## INFORMATION
Lemma longLoop_spec ts tv g syms : forall pos pos' sigs, longLoop ts tv g syms pos = (pos', sigs) ->
  base.NoDup syms -> (forall x, x ∈ syms -> qtyOf pos x = 0) ->
  Forall (fun s => dg_Side s = SideLong) sigs /\ allFresh (qtyOf pos) sigs /\ (forall x, qtyOf pos' x = replay sigs (qtyOf pos) x) /\
  (forall x, qtyOf pos' x = if decide (x ∈ syms) then Z.max 0 (sharesFor tv g x) else qtyOf pos x).
Proof.
  induction syms as [|sym syms IH]; intros pos pos' sigs; cbn [longLoop]; [intros [= <- <-] _ _; splits; by try constructor|].
  intros E [Hn Hd]%list.NoDup_cons Hz. pose proof (Hz sym (list_elem_of_here _ _)) as Hz0.
  destruct (Z.leb_spec (sharesFor tv g sym) 0) as [Hs|Hs].
  - destruct (IH _ _ _ E Hd) as (S1 & F & R & P). { intros x Hx. apply Hz. by right. }
    splits; [done|done|done|]. intros x. rewrite P. destruct (decide (x ∈ syms)) as [Hx|Hx], (decide (x ∈ sym :: syms)) as [Hy|Hy]; try done.
    + exfalso. apply Hy. by right.
    + apply elem_of_cons in Hy as [->|Hy]; [lia|done].
  - revert E. generalize (entryReason g sym). intros reason E.
    destruct (longLoop ts tv g syms (<[sym := sharesFor tv g sym]> pos)) as [pos1 sigs1] eqn:E1. injection E as <- <-.
    assert (Hset : forall x, qtyOf (<[sym := sharesFor tv g sym]> pos) x = setTarget (qtyOf pos) (NewSignal sym ts SideLong (sharesFor tv g sym) reason) x).
    { intros x. apply (setTarget_insert pos (NewSignal sym ts SideLong (sharesFor tv g sym) reason)). }
    destruct (IH _ _ _ E1 Hd) as (S1 & F & R & P).
    { intros x Hx. rewrite lookup_insert_ne by (intros ->; done). apply Hz. by right. }
    cbn [allFresh replay fold_left]. splits.
    + by constructor.
    + left. split; [|exact Hz0]. split; [by left|]. cbn. pose proof (sharesFor_range tv g sym). lia.
    + eapply allFresh_ext; [|exact F]. exact Hset.
    + intros x. rewrite R. apply replay_ext, Hset.
    + intros x. rewrite P. destruct (decide (x ∈ syms)) as [Hx|Hx], (decide (x ∈ sym :: syms)) as [Hy|Hy]; try done.
      * exfalso. apply Hy. by right.
      * apply elem_of_cons in Hy as [->|Hy]; [rewrite lookup_insert_eq; cbn; lia|done].
      * rewrite lookup_insert_ne; [done|]. intros ->. apply Hy. by left.
Qed.

(** The holdings a rebalance aims at. *)
Definition rebalanced (equity : float64) (g : SectorGenerator) (sym : string) : Z :=
  if decide (sym ∈ newTopK g) then
    if 0 <? heldQty g sym then heldQty g sym else Z.max 0 (sharesFor (fdiv equity (zToFloat (se_TopK (sg_cfg g)))) g sym)
  else 0.

Definition longOrFlat (s : DomainSignal) : Prop := dg_Side s = SideLong \/ dg_Side s = SideFlat.

Lemma rebalance_spec equity ts g : sectorOk g -> eligibleOf g <> [] ->
  let r := computeRebalanceSignals equity ts g in
  Forall longOrFlat r.2 /\ allFresh (heldQty g) r.2 /\ (forall x, heldQty r.1 x = replay r.2 (heldQty g) x) /\
  (forall x, heldQty r.1 x = rebalanced equity g x) /\ exists pos, r.1 = with_positions pos g.
Proof.
  intros [Hl Hu Hk Hc] He. unfold computeRebalanceSignals. rewrite bool_decide_eq_false_2 by done. cbv zeta.
  set (top := list_to_set (newTopK g) : gset string). set (held := currentlyHeld g). set (tv := fdiv equity _).
  destruct (flatLoop _ _ _ _) as [pos1 flats] eqn:E1. destruct (longLoop _ _ _ _ _) as [pos2 longs] eqn:E2. cbn [fst snd].
  apply flatLoop_spec in E1 as (S1 & F1 & R1 & P1). 2: { intros x. pose proof (Hl x) as H. unfold heldQty in H. lia. }
  assert (Hflat : forall x, x ∈ merge_sort String.le (elements (held ∖ top)) <-> 0 < heldQty g x /\ x ∉ newTopK g).
  { intros x. rewrite merge_sort_Permutation, elem_of_elements, elem_of_difference. unfold held, top. by rewrite currentlyHeld_iff, elem_of_list_to_set. }
  assert (Hlong : forall x, x ∈ merge_sort String.le (elements (top ∖ held)) <-> x ∈ newTopK g /\ ~ 0 < heldQty g x).
  { intros x. rewrite merge_sort_Permutation, elem_of_elements, elem_of_difference. unfold held, top. by rewrite currentlyHeld_iff, elem_of_list_to_set. }
  apply longLoop_spec in E2 as (S2 & F2 & R2 & P2).
  2: { rewrite merge_sort_Permutation. apply NoDup_elements. }
  2: { intros x [Hx Hn]%Hlong. rewrite P1. rewrite decide_False by (by intros [_ ?]%Hflat). pose proof (Hl x). unfold heldQty in *. lia. }
  splits.
  - apply Forall_app. split; [eapply List.Forall_impl; [|exact S1]; by right|eapply List.Forall_impl; [|exact S2]; by left].
  - apply allFresh_app. split; [exact F1|]. eapply allFresh_ext; [|exact F2]. exact R1.
  - intros x. unfold heldQty. cbn [with_positions sg_currentPositions]. rewrite R2, replay_app. apply replay_ext. exact R1.
  - intros x. unfold heldQty at 1. cbn [with_positions sg_currentPositions]. rewrite P2, P1. fold (heldQty g x). unfold rebalanced. pose proof (Hl x) as Hlx.
    destruct (decide (x ∈ newTopK g)) as [Ht|Ht].
    + rewrite (decide_False (P := x ∈ merge_sort String.le (elements (held ∖ top)))) by (by intros [_ ?]%Hflat).
      destruct (Z.ltb_spec 0 (heldQty g x)); [rewrite decide_False by (intros [_ ?]%Hlong; lia); done|].
      rewrite decide_True; [done|]. apply Hlong. split; [done|lia].
    + rewrite (decide_False (P := x ∈ merge_sort String.le (elements (top ∖ held)))) by (by intros [? _]%Hlong).
      destruct (decide _) as [_|Hn]; [done|]. destruct (Z.lt_ge_cases 0 (heldQty g x)); [|lia]. destruct Hn. by apply Hflat.
  - by eexists.
Qed.

Lemma newTopK_eligible g x : x ∈ newTopK g -> x ∈ eligibleOf g.
Proof. intros Hx%firstn_in. by rewrite sliceStable_perm in Hx. Qed.

Lemma newTopK_length g : Z.of_nat (length (newTopK g)) = Z.max 0 (Z.min (se_TopK (sg_cfg g)) (Z.of_nat (length (eligibleOf g)))).
Proof. unfold newTopK. rewrite length_firstn, (Permutation_length (sliceStable_perm _ _)). lia. Qed.

Lemma size_list_to_set_le (l : list string) : (size (list_to_set l : gset string) <= length l)%nat.
Proof.
  induction l as [|x l IH]; [done|]. cbn [list_to_set List.length]. rewrite size_union_alt, size_singleton.
  assert ((size ((list_to_set l : gset string) ∖ {[x]}) <= size (list_to_set l : gset string))%nat) by (apply subseteq_size; set_solver). lia.
Qed.

Lemma rebalance_ok equity ts g : sectorOk g -> sectorOk (computeRebalanceSignals equity ts g).1.
Proof.
  intros Hg. destruct (decide (eligibleOf g = [])) as [He|He].
  { unfold computeRebalanceSignals. by rewrite bool_decide_eq_true_2. }
  destruct (rebalance_spec equity ts g Hg He) as (_ & _ & _ & P & pos & E). destruct Hg as [Hl Hu Hk Hc].
  destruct (computeRebalanceSignals equity ts g) as [g' sigs]. cbn [fst snd] in *. split; [| |by subst|].
  - intros sym. rewrite P. unfold rebalanced. case_decide; [|rlia]. pose proof (sharesFor_range (fdiv equity (zToFloat (se_TopK (sg_cfg g)))) g sym).
    destruct (0 <? _); [apply Hl|rlia].
  - intros sym Hs. rewrite P. unfold rebalanced. rewrite decide_False; [done|]. intros Hin%newTopK_eligible.
    apply Hs. subst g'. cbn. apply list_elem_of_In in Hin. apply filter_In in Hin as [Hin _]. by apply list_elem_of_In.
  - subst g'. cbn [sg_cfg with_positions]. transitivity (Z.of_nat (size (list_to_set (newTopK g) : gset string))).
    + apply Nat2Z.inj_le, subseteq_size. intros x Hx%currentlyHeld_iff. rewrite P in Hx. unfold rebalanced in Hx. apply elem_of_list_to_set. case_decide; [done|lia].
    + pose proof (newTopK_length g). pose proof (size_list_to_set_le (newTopK g)) as Hs. lia.
Qed.

(** ** A bar *)

Lemma sectorOk_ext g g' : sg_cfg g' = sg_cfg g -> sg_currentPositions g' = sg_currentPositions g -> sectorOk g -> sectorOk g'.
Proof.
  intros E1 E2 [H1 H2 H3 H4]. split; unfold heldQty, currentlyHeld in *; rewrite ?E1, ?E2; done.
Qed.

Definition sectorStepOk (g : SectorGenerator) (r : SectorGenerator * list DomainSignal) : Prop :=
  sectorOk r.1 /\ sg_cfg r.1 = sg_cfg g /\ Forall longOrFlat r.2 /\ allFresh (heldQty g) r.2 /\ forall x, heldQty r.1 x = replay r.2 (heldQty g) x.

Lemma rebalance_step equity ts g : sectorOk g -> sectorStepOk g (computeRebalanceSignals equity ts g).
Proof.
  intros Hg. pose proof (rebalance_ok equity ts g Hg) as Ho. destruct (decide (eligibleOf g = [])) as [He|He].
  { revert Ho. unfold computeRebalanceSignals. rewrite bool_decide_eq_true_2 by done. intros Ho. by splits. }
  destruct (rebalance_spec equity ts g Hg He) as (S & F & R & _ & pos & E). unfold sectorStepOk. splits; try done. by rewrite E.
Qed.

Lemma Sector_OnBar_step equity bar g : sectorOk g -> sectorStepOk g (Sector_OnBar equity bar g).
Proof.
  intros Hg. unfold Sector_OnBar. destruct (negb _); [by splits|].
  assert (Hs : sectorStepOk g (if newMonth g bar && hasFullWarmup g then computeRebalanceSignals equity (bar_TS bar) g else (g, []))).
  { destruct (_ && _); [by apply rebalance_step|by splits]. }
  destruct (if newMonth g bar && hasFullWarmup g then _ else _) as [g1 sigs]. destruct Hs as (H1 & H2 & H3 & H4 & H5).
  unfold sectorStepOk. cbn [fst snd] in *. splits; try done. by apply (sectorOk_ext g1).
Qed.

#[export] Instance sectorTargets : TargetGenerator SectorGenerator := {
  tg_OnBar := Sector_OnBar;
  tg_position := heldQty;
  tg_ok := sectorOk;
  tg_keeps := fun eq bar g Hg => proj1 (Sector_OnBar_step eq bar g Hg);
  tg_fresh := fun eq bar g Hg => proj1 (proj2 (proj2 (proj2 (Sector_OnBar_step eq bar g Hg))));
  tg_replays := fun eq bar g Hg => proj2 (proj2 (proj2 (proj2 (Sector_OnBar_step eq bar g Hg))))
}.

#[export] Instance sectorSubmit_follows {St} id : FollowsTargets longOrFlat (@sectorSubmit St id).
Proof.
  intros eq s k b Hs Hf. unfold sectorSubmit, setTarget, targetOf. destruct Hf as [[[Hside Hq] H0]|[Hside Hb]].
  - replace (dg_TargetQty s <=? 0) with false by lia. destruct Hs as [E|E]; [|rewrite E in Hside; by destruct Hside].
    rewrite E. cbn [String.eqb]. eexists. split; [reflexivity|]. intros sym. rewrite netOf_paperFill. destruct (decide _); [cbn; lia|done].
  - rewrite Hside. cbn [String.eqb].
    match goal with |- context [CloseToFlat id ?a ?t ?r ?f] => destruct (CloseToFlat_flattens eq id a t r f b Hb) as (b' & d & E & N) end.
    exists b'. split; [exact E|]. intros sym. by rewrite N.
Qed.

Lemma fold_insert_lookup {A} (v : A) syms : forall (m : gmap string A) x,
  fold_left (fun m sym => <[sym := v]> m) syms m !! x = if decide (x ∈ syms) then Some v else m !! x.
Proof.
  induction syms as [|s syms IH]; intros m x; cbn [fold_left]; [done|]. rewrite IH.
  destruct (decide (x ∈ syms)), (decide (x ∈ s :: syms)); [done|set_solver| |].
  - assert (x = s) as -> by set_solver. by rewrite lookup_insert_eq.
  - rewrite lookup_insert_ne; [done|set_solver].
Qed.

Lemma NewSector_ok cfg g : NewSector cfg = Ok g -> sg_cfg g = cfg /\ sectorOk g /\ forall x, heldQty g x = 0.
Proof.
  unfold NewSector, SectorConfig_Validate. destruct (negb (se_hasEquity cfg)); [done|]. cbn [res_bind]. destruct (bool_decide _); [done|]. cbn [res_bind].
  destruct (_ <? 2); [done|]. cbn [res_bind]. destruct (negb _) eqn:Hk; [done|]. cbn [res_bind]. breflect. intros [= <-].
  assert (Hz : forall x, default 0 (fold_left (fun m sym => <[sym := 0]> m) (se_Universe cfg) (∅ : gmap string Z) !! x) = 0).
  { intros x. rewrite fold_insert_lookup, lookup_empty. by case_decide. }
  splits; [done| |exact Hz]. split; cbn [sg_cfg]; [intros x; unfold heldQty; cbn; rewrite Hz; rlia|intros x _; apply Hz|lia|].
  match goal with |- context [currentlyHeld ?g] => assert (E : currentlyHeld g = ∅) end.
  { apply set_eq. intros x. rewrite currentlyHeld_iff. unfold heldQty. cbn. rewrite Hz, elem_of_empty. lia. }
  rewrite E, size_empty. lia.
Qed.

(** The account follows the sector rotation.  Over any sequence of bars and
    whatever equity the provider returns, no bar fails, and the orders the adapter
    submits, when they fill in full, leave in every symbol exactly the shares the
    generator records: never short, never outside the universe, and in at most
    top-K names at a time. *)
Theorem account_follows_rotation (cfg : SectorConfig) (g0 : SectorGenerator) (id : string) (equity : PaperBook -> float64) (bars : list Bar)
    (Hnew : NewSector cfg = Ok g0) :
  exists g book, paperRun (sectorAdapterOnBar id) equity bars g0 ∅ = (book, Ok g) /\
    (forall sym, netOf book sym = heldQty g sym /\ 0 <= netOf book sym) /\
    (forall sym, sym ∉ se_Universe cfg -> netOf book sym = 0) /\
    exists names : list string, Z.of_nat (length names) <= se_TopK cfg /\ forall sym, 0 < netOf book sym <-> sym ∈ names.
Proof.
  destruct (NewSector_ok cfg g0 Hnew) as (Hc & Hb & H0).
  destruct (paperRun_follows (TG := sectorTargets) longOrFlat (sectorSubmit id) ltac:(intros eq bar g Hg; apply (Sector_OnBar_step eq bar g Hg))
    (fun g => sg_cfg g = cfg) ltac:(intros eq bar g Hg <-; apply (Sector_OnBar_step eq bar g Hg)) equity bars g0 ∅ Hb Hc)
    as (g & book & E & Hg & Hcg & Hn).
  { intros sym. symmetry. apply H0. }
  change (@tg_position _ sectorTargets) with heldQty in Hn. destruct Hg as [Hl Hu _ Hk]. rewrite Hcg in *. exists g, book. splits; [done| | |].
  - intros sym. rewrite Hn. split; [done|apply Hl].
  - intros sym Hs. rewrite Hn. by apply Hu.
  - exists (elements (currentlyHeld g)). split; [exact Hk|]. intros sym. by rewrite Hn, elem_of_elements, currentlyHeld_iff.
Qed.

(** ** The ranking *)

(** Every stored close is an int64. *)
Definition closesFit (g : SectorGenerator) : Prop := forall sym p, In p (dq_buf (dequeOf g sym)) -> in64 p.

Lemma returnOf_number g sym : closesFit g -> sym ∈ eligibleOf g -> isNaN (returnOf g sym) = false.
Proof.
  intros Hf Hin%list_elem_of_In. apply filter_In in Hin as [_ Hp]. apply negb_true_iff, Z.leb_gt in Hp.
  unfold returnOf, ratioReturn. assert (H64 : in64 (dq_front (dequeOf g sym))).
  { unfold dq_front in *. specialize (Hf sym). destruct (dq_buf (dequeOf g sym)) as [|p l]; [cbn in Hp; lia|]. apply Hf. by left. }
  destruct (dq_front (dequeOf g sym)) as [|p|p]; [lia| |lia]. apply fdiv_not_nan; [apply zToFloat_not_nan|rlia].
Qed.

## WORK INSTRUCTION
Every line above from the line with "whatever equity the" to the line with "exists names : list", inclusive, must be returned exactly; no other line belongs in the reply.

## RESULT OF THIS EXERCISE
    whatever equity the provider returns, no bar fails, and the orders the adapter
    submits, when they fill in full, leave in every symbol exactly the shares the
    generator records: never short, never outside the universe, and in at most
    top-K names at a time. *)
Theorem account_follows_rotation (cfg : SectorConfig) (g0 : SectorGenerator) (id : string) (equity : PaperBook -> float64) (bars : list Bar)
    (Hnew : NewSector cfg = Ok g0) :
  exists g book, paperRun (sectorAdapterOnBar id) equity bars g0 ∅ = (book, Ok g) /\
    (forall sym, netOf book sym = heldQty g sym /\ 0 <= netOf book sym) /\
    (forall sym, sym ∉ se_Universe cfg -> netOf book sym = 0) /\
    exists names : list string, Z.of_nat (length names) <= se_TopK cfg /\ forall sym, 0 < netOf book sym <-> sym ∈ names.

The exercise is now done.